The main aim of the research is to analyze the potential of Heritage tourism in the United Kingdom and analyze the problems that are faced in their development. The research will also highlight the areas that have been overlooked and can be turned into huge assets for attracting tourists towards these sites. Social media and the portrayal of sites in different movies is also assumed to be an important factor in motivating the tourists to visit new sites, the authenticity of this assumption will also be tested in the research. 

The objective of the research is to enumerate various opportunities for improving heritage tourism in the United Kingdom.
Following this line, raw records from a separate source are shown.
(* ===== verification/ReplyPath.v ===== *)
(** * The way back of a reply

    A relay of the return path opens its layer of the routing header, moves the two
    behind it up and ciphers the payload once more ([Reverse.Handle]).  Three such
    relays uncover the layers the client made, one each, and take the three ciphers
    off the response that [FormatReply] put on. *)

From S2P Require Export EngineFacts.

(** ** Ranges of a buffer *)

Section Ranges.

Lemma GetRange_app p w r s lo hi :
  s_b s = p ++ w ++ r → lo = zlen p → hi = zlen p + zlen w → GetRange lo hi s = Ret w.
Proof.
  intros B -> ->. pose proof (zlen_nonneg p). pose proof (zlen_nonneg w). pose proof (zlen_nonneg r).
  unfold GetRange, range_bounds. rewrite !bool_decide_false by lia. rewrite B.
  rewrite goslice_in by (rewrite ?zlen_app; lia).
  replace (Z.to_nat (zlen p)) with (length p) by (unfold zlen; lia).
  replace (Z.to_nat (zlen p + zlen w - zlen p)) with (length w) by (unfold zlen; lia).
  by rewrite drop_app_length, take_app_length.
Qed.

Lemma copy_range_app p w r src s lo hi :
  s_b s = p ++ w ++ r → lo = zlen p → hi = zlen p + zlen w → zlen src = zlen w →
  copy_range lo hi src s = Ret (with_b (p ++ src ++ r) s).
Proof.
  intros B -> -> L. pose proof (zlen_nonneg p). pose proof (zlen_nonneg w). pose proof (zlen_nonneg r).
  unfold copy_range, range_bounds. rewrite !bool_decide_false by lia. rewrite B.
  rewrite gocopy_in by (rewrite ?zlen_app; lia). cbn [mbind Out_bind].
  replace (Z.to_nat (zlen p)) with (length p) by (unfold zlen; lia).
  replace (Z.to_nat (zlen p + zlen w - zlen p)) with (length w) by (unfold zlen; lia).
  assert (length src = length w) as L' by (unfold zlen in L; lia).
  rewrite take_ge by lia. unfold overlay. rewrite take_app_length, L'.
  rewrite <- (drop_drop (p ++ w ++ r)), drop_app_length, drop_app_length. done.
Qed.

(** Moving the range behind a range over it. *)
Lemma CopyRanges_app p a b r s lo mid hi :
  s_b s = p ++ a ++ b ++ r → lo = zlen p → mid = zlen p + zlen a → hi = mid + zlen b →
  zlen a = zlen b →
  CopyRanges lo mid mid hi s = Ret (with_b (p ++ b ++ b ++ r) s).
Proof.
  intros B Hlo Hmid Hhi L. unfold CopyRanges.
  rewrite (GetRange_app p a (b ++ r) s lo mid) by (done || lia). cbn [mbind Out_bind].
  rewrite (GetRange_app (p ++ a) b r s mid hi); [|by rewrite <- app_assoc|rewrite zlen_app; lia|rewrite zlen_app; lia].
  cbn [mbind Out_bind]. apply (copy_range_app p a); [done|done|lia|done].
Qed.

Lemma CopyIntoRange_app p w r src s lo hi :
  s_b s = p ++ w ++ r → lo = zlen p → hi = zlen p + zlen w → zlen src = zlen w →
  CopyIntoRange src lo hi s = Ret (with_b (p ++ src ++ r) s).
Proof.
  intros B Hlo Hhi L. pose proof (zlen_nonneg w). unfold CopyIntoRange.
  rewrite (GetRange_app p w r s) by done. cbn [mbind Out_bind].
  rewrite goslice_in by lia. cbn [mbind Out_bind]. rewrite drop_0, take_ge.
  - by apply (copy_range_app p w).
  - unfold zlen in *. lia.
Qed.
End Ranges.

Section ReplyPath.
Context {cr : Crypto} {crl : CryptoLaws}.

(** [shift_header] on bytes: the buffer holds, up to the cursor, something and the
    layer this relay has read, then the two further layers and the payload. *)
Lemma shift_header_run hdr pld x from seed s p h0 h1 h2 body :
  FromPub x = Some from → s_b s = p ++ h0 ++ h1 ++ h2 ++ body →
  zlen h0 = ReverseCryptLen → zlen h1 = ReverseCryptLen → zlen h2 = ReverseCryptLen →
  s_c s = zlen p + ReverseCryptLen →
  ∃ pad s', zlen pad = ReverseCryptLen ∧ shift_header hdr pld x seed s = Ret s' ∧
    s_b s' = p ++ enciphered (secret hdr from) (Crypt_IV x) (h1 ++ h2) ++ pad ++
             enciphered (secret pld from) (Crypt_IV x) body ∧ s_c s' = s_c s.
Proof.
  intros HF B L0 L1 L2 HC. unfold shift_header. rewrite HF. cbv zeta. unfold GetCursor.
  set (K := ReverseCryptLen) in *. assert (0 < K) as HK by (subst K; reflexivity).
  set (first := s_c s) in *.
  change (GetBlock hdr from) with (Some (secret hdr from)).
  change (GetBlock pld from) with (Some (secret pld from)).
  set (D := enciphered (secret hdr from) (Crypt_IV x) (h1 ++ h2)).
  assert (zlen D = K + K) as LD by (unfold D; rewrite zlen_enciphered, zlen_app; lia).
  rewrite (encipher_range_app _ _ (p ++ h0) (h1 ++ h2) body);
    [|by rewrite B, <- !app_assoc|rewrite zlen_app; lia|rewrite !zlen_app; lia].
  cbn [mbind Out_bind]. fold D.
  set (d1 := take (Z.to_nat K) D). set (d2 := drop (Z.to_nat K) D).
  assert (D = d1 ++ d2) as HD by (symmetry; apply take_drop).
  assert (zlen d1 = K) as Ld1 by (unfold d1, zlen in *; rewrite length_take; lia).
  assert (zlen d2 = K) as Ld2 by (unfold d2, zlen in *; rewrite length_drop; lia).
  clearbody d1 d2.
  rewrite (CopyRanges_app p h0 d1 (d2 ++ body));
    [|cbn; by rewrite HD, <- !app_assoc|lia|lia|lia|lia].
  cbn [mbind Out_bind].
  rewrite (CopyRanges_app (p ++ d1) d1 d2 body);
    [|cbn; by rewrite <- !app_assoc|rewrite zlen_app; lia|rewrite zlen_app; lia|lia|lia].
  cbn [mbind Out_bind].
  destruct (NoisePad_ok seed K) as (pad & EP & LP); [lia|]. rewrite EP. cbn [mbind Out_bind].
  rewrite (CopyIntoRange_app (p ++ d1 ++ d2) d2 body pad);
    [|cbn; by rewrite <- !app_assoc|rewrite !zlen_app; lia|rewrite !zlen_app; lia|lia].
  cbn [mbind Out_bind]. exists pad.
  set (s1 := with_b ((p ++ d1 ++ d2) ++ pad ++ body) _).
  assert (Len s1 = first + K + K + zlen body) as Ls
    by (unfold Len, s1; cbn; rewrite !zlen_app; lia).
  case_bool_decide as Hb.
  - exists s1. split; [lia|]. split; [done|]. split; [|done].
    assert (body = []) as -> by (apply nil_length_inv; unfold zlen in *; lia).
    unfold s1. cbn [s_b with_b]. by rewrite HD, <- !app_assoc.
  - eexists. split; [lia|]. split.
    + apply (encipher_from_app (secret pld from) (Crypt_IV x) (p ++ d1 ++ d2 ++ pad) body).
      * unfold s1. cbn. by rewrite <- !app_assoc.
      * rewrite !zlen_app. lia.
    + split; [|done]. cbn. by rewrite HD, <- !app_assoc.
Qed.

(** What a relay of the return path makes of a message at whose front it has read its
    layer: [x] is what it decoded, [hdr] and [pld] its session's keys. *)
Definition hop (hdr pld : Prv) (x : CryptR) (seed : arr 32) (b : bytes) : Out bytes :=
  s ← shift_header hdr pld x seed (SetCursor ReverseCryptLen (NewFrom b)); Ret (s_b s).

Lemma hop_run hdr pld x k seed l0 l1 l2 body :
  FromPub x = Some (PubKey k) →
  zlen l0 = ReverseCryptLen → zlen l1 = ReverseCryptLen → zlen l2 = ReverseCryptLen →
  ∃ pad, zlen pad = ReverseCryptLen ∧
    hop hdr pld x seed (l0 ++ l1 ++ l2 ++ body)
    = Ret (enciphered (secret k (PubKey hdr)) (Crypt_IV x) (l1 ++ l2) ++ pad ++
           enciphered (secret k (PubKey pld)) (Crypt_IV x) body).
Proof.
  intros HF L0 L1 L2. unfold hop.
  destruct (shift_header_run hdr pld x (PubKey k) seed (SetCursor ReverseCryptLen (NewFrom (l0 ++ l1 ++ l2 ++ body)))
    [] l0 l1 l2 body) as (pad & s' & LP & E & B & _); [done..|].
  exists pad. split; [done|]. rewrite E. cbn [mbind Out_bind]. rewrite B.
  unfold secret, ComputeSharedSecret. by rewrite (ecdh_comm hdr), (ecdh_comm pld).
Qed.

(** Deciphering a longer text deciphers its beginning. *)
Lemma deciphered_app blk iv b c :
  ∃ d, enciphered blk iv (enciphered blk iv b ++ c) = b ++ d ∧ zlen d = zlen c.
Proof.
  destruct (enciphered_app blk iv (enciphered blk iv b) c) as (d & E & L).
  rewrite enciphered_twice in E. exists d. split; [done|]. unfold zlen. by rewrite L.
Qed.

Lemma halves (b : bytes) : zlen b = 2 * ReverseCryptLen →
  ∃ x y, b = x ++ y ∧ zlen x = ReverseCryptLen ∧ zlen y = ReverseCryptLen.
Proof.
  change ReverseCryptLen with 84. intros L. exists (take 84 b), (drop 84 b).
  unfold zlen in *. rewrite take_drop, length_take, length_drop. split; [done|lia].
Qed.

(** The header a client builds: each layer but the first under the header keys of the
    ones before it. *)
Definition layered_header (e0 e1 : Block * IV) (l0 l1 l2 : bytes) : bytes :=
  l0 ++ enciphered e0.1 e0.2 (l1 ++ enciphered e1.1 e1.2 l2).

(** C4: a reply comes back.  The client has sent a routing header of three layers,
    with one key, nonce and session per hop, and the three ciphers of the payload
    keys; whoever answers sends [FormatReply] of the header and the response.  Each
    relay of the way back finds its own layer at the front in the clear, after all
    relays before it have done their part, and behind the third hop the response is
    in the clear where the client looks for it, the buffer's length unchanged. *)
Theorem reply_comes_back (header : RoutingHeaderBytes) l0 l1 l2 (k h p : three Prv) (n : Nonces)
    (x0 x1 x2 : CryptR) seed0 seed1 seed2 res :
  let '(k0, k1, k2) := k in let '(h0, h1, h2) := h in let '(p0, p1, p2) := p in
  let '(n0, n1, n2) := n in
  zlen l0 = ReverseCryptLen → zlen l1 = ReverseCryptLen → zlen l2 = ReverseCryptLen →
  arr_list header = layered_header (secret k0 (PubKey h0), n0) (secret k1 (PubKey h1), n1) l0 l1 l2 →
  (FromPub x0, Crypt_IV x0) = (Some (PubKey k0), n0) →
  (FromPub x1, Crypt_IV x1) = (Some (PubKey k1), n1) →
  (FromPub x2, Crypt_IV x2) = (Some (PubKey k2), n2) →
  ∃ s r0 b1 r1 b2 r2 b3 junk,
    FormatReply header (GenCiphers k (PubKey p0, PubKey p1, PubKey p2)) n res = Ret s ∧
    s_b s = l0 ++ r0 ∧
    hop h0 p0 x0 seed0 (s_b s) = Ret b1 ∧ b1 = l1 ++ r1 ∧
    hop h1 p1 x1 seed1 b1 = Ret b2 ∧ b2 = l2 ++ r2 ∧
    hop h2 p2 x2 seed2 b2 = Ret b3 ∧ b3 = junk ++ res ∧ zlen junk = RoutingHeaderLen.
Proof.
  destruct k as [[k0 k1] k2], h as [[h0 h1] h2], p as [[p0 p1] p2], n as [[n0 n1] n2].
  intros L0 L1 L2 HH [= F0 I0] [= F1 I1] [= F2 I2].
  destruct (FormatReply_run header (GenCiphers (k0, k1, k2) (PubKey p0, PubKey p1, PubKey p2))
              (n0, n1, n2) res) as (s & E & B & _).
  set (E0 := enciphered (secret k0 (PubKey h0)) n0) in *.
  set (E1 := enciphered (secret k1 (PubKey h1)) n1) in *.
  set (P0 := enciphered (secret k0 (PubKey p0)) n0).
  set (P1 := enciphered (secret k1 (PubKey p1)) n1).
  set (P2 := enciphered (secret k2 (PubKey p2)) n2).
  assert (s_b s = l0 ++ E0 (l1 ++ E1 l2) ++ P2 (P1 (P0 res))) as Bs.
  { rewrite B, HH. unfold layered_header. cbn [fst snd]. by rewrite <- app_assoc. }
  assert (∀ q, P0 (P2 (P1 (P0 q))) = P2 (P1 q)) as C0.
  { intros q. unfold P0, P1, P2. rewrite (enciphered_comm (secret k0 _)), (enciphered_comm (secret k0 _)).
    by rewrite enciphered_twice. }
  assert (∀ q, P1 (P2 (P1 q)) = P2 q) as C1.
  { intros q. unfold P1, P2. rewrite (enciphered_comm (secret k1 _)). by rewrite enciphered_twice. }
  assert (zlen (E1 l2) = ReverseCryptLen) as LE by (unfold E1; by rewrite zlen_enciphered).
  destruct (halves (E0 (l1 ++ E1 l2))) as (a & b & Hab & La & Lb).
  { unfold E0. rewrite zlen_enciphered, zlen_app. lia. }
  rewrite Hab, <- app_assoc in Bs.
  destruct (hop_run h0 p0 x0 k0 seed0 l0 a b (P2 (P1 (P0 res)))) as (q0 & Lq0 & H0); [done..|].
  rewrite I0 in H0. fold P0 in H0. fold E0 in H0. rewrite C0, <- Hab in H0. unfold E0 in H0.
  rewrite enciphered_twice, <- app_assoc in H0.
  destruct (hop_run h1 p1 x1 k1 seed1 l1 (E1 l2) q0 (P2 (P1 res))) as (q1 & Lq1 & H1); [done..|].
  rewrite I1 in H1. fold P1 in H1. rewrite C1 in H1.
  destruct (deciphered_app (secret k1 (PubKey h1)) n1 l2 q0) as (d & Ed & Ld).
  change (E1 (E1 l2 ++ q0) = l2 ++ d) in Ed. fold E1 in H1.
  rewrite Ed, <- app_assoc in H1.
  destruct (hop_run h2 p2 x2 k2 seed2 l2 d q1 (P2 res)) as (q2 & Lq2 & H2); [done|done|lia|done|].
  assert (hop h2 p2 x2 seed2 (l2 ++ d ++ q1 ++ P2 res)
          = Ret ((enciphered (secret k2 (PubKey h2)) n2 (d ++ q1) ++ q2) ++ res)) as H3.
  { rewrite H2, I2. unfold P2. by rewrite enciphered_twice, <- app_assoc. }
  exists s, ((a ++ b) ++ P2 (P1 (P0 res))). do 6 eexists. split; [exact E|].
  split; [by rewrite Bs, <- app_assoc|]. rewrite Bs. split; [exact H0|]. split; [done|].
  split; [exact H1|]. split; [done|]. split; [exact H3|]. split; [done|].
  rewrite zlen_app, zlen_enciphered, zlen_app. unfold RoutingHeaderLen. lia.
Qed.
End ReplyPath.

(** ** Witnesses *)

#[local] Existing Instances Toy.crypto Toy.laws.

Module ReplyWitness.
Definition k0 : arr 32 := arr_of 32 [x01; x02].
Definition k1 : arr 32 := arr_of 32 [x03].
Definition k2 : arr 32 := arr_of 32 [x05; x00; x01].
Definition l0 : bytes := replicate 84 x0a.
Definition l1 : bytes := replicate 84 x0b.
Definition l2 : bytes := replicate 84 x0c.
Definition iv (b : byte) : IV := arr_of 16 [b].
Definition x (k : arr 32) (b : byte) : CryptR (cr := Toy.crypto) :=
  MkCrypt (cr := Toy.crypto) 0 None None None (iv b) (arr_zero 8) None (Some k).
Definition header : RoutingHeaderBytes :=
  arr_of 252 (layered_header (secret (cr := Toy.crypto) k0 k2, iv x01) (secret (cr := Toy.crypto) k1 k0, iv x02)
                l0 l1 l2).
End ReplyWitness.

Lemma reply_comes_back_witness :
  ∃ s r0 b1 r1 b2 r2 b3 junk,
    FormatReply (cr := Toy.crypto) ReplyWitness.header
      (GenCiphers (cr := Toy.crypto) (ReplyWitness.k0, ReplyWitness.k1, ReplyWitness.k2)
         (PubKey ReplyWitness.k1, PubKey ReplyWitness.k2, PubKey ReplyWitness.k0))
      (ReplyWitness.iv x01, ReplyWitness.iv x02, ReplyWitness.iv x03) [x2a; x2b] = Ret s ∧
    s_b s = ReplyWitness.l0 ++ r0 ∧
    hop (cr := Toy.crypto) ReplyWitness.k2 ReplyWitness.k1 (ReplyWitness.x ReplyWitness.k0 x01)
      (arr_zero 32) (s_b s) = Ret b1 ∧ b1 = ReplyWitness.l1 ++ r1 ∧
    hop (cr := Toy.crypto) ReplyWitness.k0 ReplyWitness.k2 (ReplyWitness.x ReplyWitness.k1 x02)
      (arr_zero 32) b1 = Ret b2 ∧ b2 = ReplyWitness.l2 ++ r2 ∧
    hop (cr := Toy.crypto) ReplyWitness.k1 ReplyWitness.k0 (ReplyWitness.x ReplyWitness.k2 x03)
      (arr_zero 32) b2 = Ret b3 ∧ b3 = junk ++ [x2a; x2b] ∧ zlen junk = RoutingHeaderLen.
Proof.
  refine (reply_comes_back (crl := Toy.laws) ReplyWitness.header
           ReplyWitness.l0 ReplyWitness.l1 ReplyWitness.l2
           (ReplyWitness.k0, ReplyWitness.k1, ReplyWitness.k2)
           (ReplyWitness.k2, ReplyWitness.k0, ReplyWitness.k1)
           (ReplyWitness.k1, ReplyWitness.k2, ReplyWitness.k0)
           (ReplyWitness.iv x01, ReplyWitness.iv x02, ReplyWitness.iv x03)
           (ReplyWitness.x ReplyWitness.k0 x01) (ReplyWitness.x ReplyWitness.k1 x02)
           (ReplyWitness.x ReplyWitness.k2 x03) (arr_zero 32) (arr_zero 32) (arr_zero 32)
           [x2a; x2b] _ _ _ _ _ _ _).
  - by vm_compute.
  - by vm_compute.
  - by vm_compute.
  - apply (bool_decide_eq_true_1 _). by vm_compute.
  - by vm_compute.
  - by vm_compute.
  - by vm_compute.
Defined.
The research also aims to understand the contribution that can be made by heritage tourism in reviving the sector after the pandemic.  

Research Paper

Preliminary literature review

National Trust has defined heritage tourism as “travelling to experience the places, artefacts and activities that authentically represent the stories of the past and present. It includes cultural, historic and natural resources” (National Trust for Historic Preservation, 2008). Ahmed (2006) explained heritage places as those sites which enrich the present while developing an understanding of the past and communicating values to the future generations.  Heritage tourism is a very effective tool for economic development as it attracts motivated travellers, who have an interest in the art, science, and lifestyle of a community, group or region, from the exterior of the host community (Silberberg, 1995). Due to the involvement of knowledge gaining about the new cultures in terms of intellect, aesthetics and emotions heritage tourism is classified as special interest tourism (Wen & Wu, 2020). 
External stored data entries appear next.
(** The toy engine as the client and as the relay it buys of. *)
Lemma session_bought_witness :
  let e := ToyEngine.around ToySess.heap in let x := LifeWitness.session in
  let p := MkPayment (Session_ID x) LifeWitness.paid 1000 in
  ∃ m' er1 er2 e' y dr l dc,
    pay_nodes 1000 [(2%positive, x)] (MkMarket e {[2%positive := []]}) = Ret (tt, m') ∧ PayChans m' !! 2%positive = Some [p] ∧
    HandlePayment p e = Ret (tt, er1) ∧ Session_Handle LifeWitness.next x LifeWitness.sp er1 = Ret (None, er2) ∧
    buy_hook 1000 [(2%positive, x)] BuyWitness.quiet e = Ret (None, e') ∧
    dataAt (e_Mgr er2) !! y = Some dr ∧ dataAt (e_Mgr e') !! l = Some dc ∧ d_Remaining dr = 1000 ∧ d_Header dr = d_Header dc.
Proof.
  intros e x p.
  assert (Forall (buyable ToySess.heap) [(2%positive, x)]) as HB.
  { constructor; [|constructor]. split_and!; [split; by eexists|by eexists|]. apply (bool_decide_unpack _). by vm_compute. }
  assert (unclaimed LifeWitness.paid (e_Mgr e)) as HU.
  { constructor; [|by constructor].
    intros z d Hz Hd. assert (z = 1%positive ∨ z = 2%positive) as [-> | ->].
    { repeat (apply elem_of_cons in Hz as [->|Hz]; [naive_solver|]). by apply not_elem_of_nil in Hz. }
    - injection Hd as <-. apply (bool_decide_unpack _). by vm_compute.
    - injection Hd as <-. apply (bool_decide_unpack _). by vm_compute. }
  destruct (session_bought LifeWitness.next 1000 [(2%positive, x)] BuyWitness.quiet 2%positive x (ToySess.node x02) 0 2%positive x
    LifeWitness.paid LifeWitness.keys 1%positive (ToySess.node x01) LifeWitness.sp LifeWitness.sp e e {[2%positive := []]})
    as (m' & q & before & after & er1 & er2 & e' & y & dr & l & dc & n & P1 & _ & P2 & P3 & P4 & P5 & H1 & H2 & H3 & _ & _ & H4 & _ & _ & H5 & _ & _ & H6 & H7).
  - intros l Hl. apply list_elem_of_singleton in Hl as ->. exists []. split; [reflexivity|by vm_compute].
  - exact ToySess.heap_wf.
  - reflexivity.
  - reflexivity.
  - discriminate.
  - by vm_compute.
  - exact HB.
  - repeat constructor. intros H; inversion H.
  - reflexivity.
  - reflexivity.
  - reflexivity.
  - reflexivity.
  - exact ToySess.heap_wf.
  - exact ToyEngine.heap_named.
  - exact HU.
  - reflexivity.
  - reflexivity.
  - apply (bool_decide_unpack _). by vm_compute.
  - by vm_compute.
  - exists m', er1, er2, e', y, dr, l, dc. injection H7 as _ HR HH _ _. split; [exact P1|].
    injection P2 as <-. destruct before as [|? before]; [|discriminate P5]. destruct after as [|? after]; [|discriminate P4].
    split; [exact P3|].
    split; [exact H1|]. split; [rewrite H2; reflexivity|]. split; [exact H3|]. split; [exact H4|]. split; [exact H5|].
    split; [rewrite HR; exact H6|exact HH].
Defined.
Chang (1999) stated that heritage tourism is capable of providing a sense of belongingness to the locals and increasing the cultural sensitivity among the people. He also stated that it satisfies the leisure and cultural aspirations of the local community. the promotion of heritage tourism is extremely vital for a country’s economic development as such tourists usually have longer stays and spend a greater amount of money (The Advisory Council on Historic Preservation, n.d.). 


 Cultural and heritage tourism will keep on expanding as the number of tourists seeking an authentic experience from their journey is increasing (McKercher, 2020). Nawijn (2012) stated that it is important to understand the relationship between perceived value and experience quality of the travellers. It is important to ensure that the self-actualization of the tourists is fulfilled which is ensured by offering opportunities to closely interact with the local cultures. The increments in educational opportunities available to the tourists can also improve the tourist experience (Packer & Ballantyne, 2004). 

The policymakers must understand that heritage is a very important factor in the country’s economy and it should be viewed as a liability. Simon Thurley a professor at the Institute of Historical Research, UK conducted a study in Europe and explained categorically that investments in the cultural heritage can strengthen Europe’s economy and produce benefits expanding beyond tourism (May 2020). 

While generally the economic impacts of tourism are studied by various institutions, in recent times the focus of tourism studies have shifted on understanding the environmental and the social and cultural impact of tourism.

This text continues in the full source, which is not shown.